Cryptocurrency Companies Oppose SEC’s Insider Trading Case

It is reported that an American trade association representing cryptocurrency companies called for the rejection of the insider trading case filed by the United States Securities and Exchange Commission (SEC) on the grounds that the regulator unfairly marked cryptocurrency assets as securities. This case involves a former product manager of Coinbase, a cryptocurrency exchange, and two employees accused of insider trading.  

The Cryptocurrency Trade Organization called for the rejection of the insider trading case filed by the US SEC

Interpretation of the news:


Recently, an American trade association representing cryptocurrency companies raised objections to the insider trading case filed by the United States Securities and Exchange Commission (SEC). The SEC levied charges against a former Coinbase product manager and two other employees on allegations of insider trading. However, the association argues that SEC has unfairly categorized cryptocurrency assets as securities, making the charges baseless.

Securities laws in the United States require companies to register their assets with the SEC to operate legally. The SEC classifies securities as financial instruments that hold some value in a firm or investment. If assets are seen as securities, they fall under the purview of securities law. However, the SEC has not specifically stated whether cryptocurrencies can be classified as securities, leading to ongoing debates in the crypto industry.

For instance, the SEC lawsuit alleges that the Coinbase employees engaged in illegal insider trading, using valuable non-public information to buy and sell cryptocurrencies to make unlawful profits. However, the cryptocurrency companies’ trade association can challenge the SEC’s case, especially if it can prove that it’s improper to classify cryptocurrencies as securities. If the association is successful, the SEC will have to come up with new rules for regulating the crypto industry.

On the one hand, some argue that cryptocurrencies shouldn’t be viewed as securities because they are digital assets and not financial instruments that guarantee a return on investment. Instead, cryptocurrencies are akin to commodities, like gold, which traders can buy or sell based on market demand.

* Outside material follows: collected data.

(* ===== verification/Unshare.v ===== *)
(** unshare() (fork.c): giving the current task its own filesystem information,
    file table, credentials and namespaces, with the labels of the error path.

    [unshare_userns] and [unshare_nsproxy_namespaces] make objects for the
    caller: NULL when the flags ask for nothing.  A new one is held by the
    current task, as a token, until it is put or installed. *)
From S2P Require Import Prelude Headers Proc Kernel Extern RqClock Uclamp Prio Mm Affinity.
From S2P Require Import ForkExtern SchedFork Fork.

Class UnshareExtern := {
  thread_group_empty : Z -> machine -> bool;
  current_is_single_threaded : machine -> bool;
  unshare_userns_result : Z -> machine -> cres Z;
  unshare_nsproxy_result : Z -> Z -> Z -> machine -> cres Z;
  set_cred_ucounts : Z -> machine -> cres unit;
  (** fs/file.c, fs/fs_struct.c *)
  put_files_struct : Z -> K unit;
  free_fs_struct : Z -> K unit;
}.

Section Unshare.
Context {H : Headers} {FH : ForkHeaders} {F : ForkExtern} {UE : UnshareExtern}.

Definition flags_or (l : list Z) : Z := fold_left Z.lor l 0.

Definition UNSHARE_FLAGS : Z :=
  flags_or [CLONE_THREAD; CLONE_FS; CLONE_NEWNS; CLONE_SIGHAND; CLONE_VM; CLONE_FILES; CLONE_SYSVSEM;
            CLONE_NEWUTS; CLONE_NEWIPC; CLONE_NEWNET; CLONE_NEWUSER; CLONE_NEWPID; CLONE_NEWCGROUP;
            CLONE_NEWTIME].

Definition check_unshare_flags (unshare_flags : Z) : K (cres unit) :=
  if truthy (Z.ldiff unshare_flags UNSHARE_FLAGS) then mret (Err EINVAL)
  else
    current ← gets m_current;
    x ← proc current;
    empty ← gets (thread_group_empty current);
    count ← (if has_flag unshare_flags (flags_or [CLONE_SIGHAND; CLONE_VM]) then pi_sighand x ⇝ sh_count
             else mret 0);
    single ← gets current_is_single_threaded;
    if (has_flag unshare_flags (flags_or [CLONE_THREAD; CLONE_SIGHAND; CLONE_VM]) && negb empty)%bool
    then mret (Err EINVAL)
    else if 1 <? count then mret (Err EINVAL)
    else if (has_flag unshare_flags CLONE_VM && negb single)%bool then mret (Err EINVAL)
    else mret (Ok tt).

(** The new object, or NULL when there is nothing to unshare. *)
Definition unshare_fs (unshare_flags : Z) : K (cres Z) :=
  current ← gets m_current;
  x ← proc current;
  let fs := pi_fs x in
  if (negb (has_flag unshare_flags CLONE_FS) || (fs =? NULL))%bool then mret (Ok NULL)
  else
    users ← fs ⇝ fs_users;
    if users =? 1 then mret (Ok NULL)
    else
      new ← copy_fs_struct fs;
      mret (if new =? NULL then Err ENOMEM else Ok new).

Definition unshare_fd (unshare_flags : Z) : K (cres Z) :=
  current ← gets m_current;
  x ← proc current;
  let fd := pi_files x in
  if (has_flag unshare_flags CLONE_FILES && negb (fd =? NULL))%bool then
    n ← fd ⇝ files_count;
    if 1 <? n then dup_fd fd else mret (Ok NULL)
  else mret (Ok NULL).

Definition make (t : token) (r : cres Z) : K (cres Z) :=
  current ← gets m_current;
  match r with
  | Ok new => when (negb (new =? NULL)) (hold [t] current) ;; mret (Ok new)
  | Err e => mret (Err e)
  end.

Definition unshare_userns (unshare_flags : Z) : K (cres Z) :=
  r ← gets (unshare_userns_result unshare_flags);
  make T_new_cred r.

Definition unshare_nsproxy_namespaces (unshare_flags new_cred new_fs : Z) : K (cres Z) :=
  r ← gets (unshare_nsproxy_result unshare_flags new_cred new_fs);
  make T_new_nsproxy r.

Definition drop_made (t : token) : K unit := current ← gets m_current; release t current.

(** Which flags come with which. *)
Definition implied_flags (unshare_flags : Z) : Z :=
  let f := unshare_flags in
  let f := if has_flag f CLONE_NEWUSER then Z.lor f (Z.lor CLONE_THREAD CLONE_FS) else f in
  let f := if has_flag f CLONE_VM then Z.lor f CLONE_SIGHAND else f in
  let f := if has_flag f CLONE_SIGHAND then Z.lor f CLONE_THREAD else f in
  if has_flag f CLONE_NEWNS then Z.lor f CLONE_FS else f.

(** ** The labels *)
Definition bad_unshare_cleanup_fs {A} (new_fs : Z) (r : cres A) : K (cres A) :=
  when (negb (new_fs =? NULL)) (free_fs_struct new_fs) ;;
  mret r.

Definition bad_unshare_cleanup_fd {A} (new_fd new_fs : Z) (r : cres A) : K (cres A) :=
  when (negb (new_fd =? NULL)) (put_files_struct new_fd) ;;
  bad_unshare_cleanup_fs new_fs r.

Definition bad_unshare_cleanup_cred {A} (new_cred new_fd new_fs : Z) (r : cres A) : K (cres A) :=
  when (negb (new_cred =? NULL)) (drop_made T_new_cred ;; emit "put_cred" [new_cred]) ;;
  bad_unshare_cleanup_fd new_fd new_fs r.

(** ** Installing what was made *)

(** current->fs = new_fs: what remains for the caller to free. *)
Definition install_fs (new_fs : Z) : K Z :=
  if new_fs =? NULL then mret NULL
  else
    current ← gets m_current;
    x ← proc current;
    let fs := pi_fs x in
    setp current (fun x => x <| pi_fs := new_fs |>) ;;
    upd! fs ⇝ fs_users := (fun n => n - 1) ;;
    users ← fs ⇝ fs_users;
    mret (if truthy users then NULL else fs).

(** swap(current->files, new_fd) *)
Definition install_fd (new_fd : Z) : K Z :=
  if new_fd =? NULL then mret NULL
  else
    current ← gets m_current;
    x ← proc current;
    setp current (fun x => x <| pi_files := new_fd |>) ;;
    mret (pi_files x).

Definition install (unshare_flags new_fs new_fd new_cred new_nsproxy : Z) : K (Z * Z) :=
  current ← gets m_current;
  let do_sysvsem := has_flag unshare_flags (Z.lor CLONE_NEWIPC CLONE_SYSVSEM) in
  when do_sysvsem (emit "exit_sem" [current]) ;;
  when (has_flag unshare_flags CLONE_NEWIPC)
    (emit "exit_shm" [current] ;; emit "shm_init_task" [current]) ;;
  when (negb (new_nsproxy =? NULL))
    (drop_made T_new_nsproxy ;; emit "switch_task_namespaces" [current; new_nsproxy]) ;;
  old_fs ← install_fs new_fs;
  old_fd ← install_fd new_fd;
  when (negb (new_cred =? NULL)) (drop_made T_new_cred ;; emit "commit_creds" [new_cred]) ;;
  mret (old_fs, old_fd).

Definition ksys_unshare (unshare_flags : Z) : K (cres unit) :=
  let unshare_flags := implied_flags unshare_flags in
  pass _ := check_unshare_flags unshare_flags;
  let do_sysvsem := has_flag unshare_flags (Z.lor CLONE_NEWIPC CLONE_SYSVSEM) in
  pass new_fs := unshare_fs unshare_flags;
  try new_fd := unshare_fd unshare_flags goto (fun e => bad_unshare_cleanup_fs new_fs (Err e));
  try new_cred := unshare_userns unshare_flags
    goto (fun e => bad_unshare_cleanup_fd new_fd new_fs (Err e));
  try new_nsproxy := unshare_nsproxy_namespaces unshare_flags new_cred new_fs
    goto (fun e => bad_unshare_cleanup_cred new_cred new_fd new_fs (Err e));
  try _ := (if new_cred =? NULL then mret (Ok tt) else gets (set_cred_ucounts new_cred))
    goto (fun e => bad_unshare_cleanup_cred new_cred new_fd new_fs (Err e));
  current ← gets m_current;
  if (negb (new_fs =? NULL) || negb (new_fd =? NULL) || do_sysvsem || negb (new_cred =? NULL) ||
      negb (new_nsproxy =? NULL))%bool then
    old ← install unshare_flags new_fs new_fd new_cred new_nsproxy;
    emit "perf_event_namespaces" [current] ;;
    bad_unshare_cleanup_cred NULL old.2 old.1 (Ok tt)
  else
    emit "perf_event_namespaces" [current] ;;
    bad_unshare_cleanup_cred new_cred new_fd new_fs (Ok tt).

Definition unshare (unshare_flags : Z) : K (cres unit) := ksys_unshare unshare_flags.

(** The file table of a task about to execute another program. *)
Definition unshare_files : K (cres unit) :=
  current ← gets m_current;
  r ← unshare_fd CLONE_FILES;
  match r with
  | Err e => mret (Err e)
  | Ok copy =>
      if copy =? NULL then mret (Ok tt)
      else
        x ← proc current;
        setp current (fun x => x <| pi_files := copy |>) ;;
        put_files_struct (pi_files x) ;;
        mret (Ok tt)
  end.
End Unshare.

On the other hand, the SEC argues that some cryptocurrencies are securities because they satisfy the Howey Test. The test checks whether an asset is an investment contract, implying that investors expect to earn a profit from the asset with little to no participation in running the enterprise. The SEC states that most cryptocurrencies operate similarly, especially those sold through ICOs, where investors expect to make a profit based on the efforts of the company selling them.

In conclusion, the ongoing saga around whether cryptocurrencies should be classified as securities may soon see a resolution. The cryptocurrency companies’ trade association’s request for the dismissal of the SEC case on the grounds of securities misclassification can have far-reaching implications for the future of cryptocurrency regulation in the United States.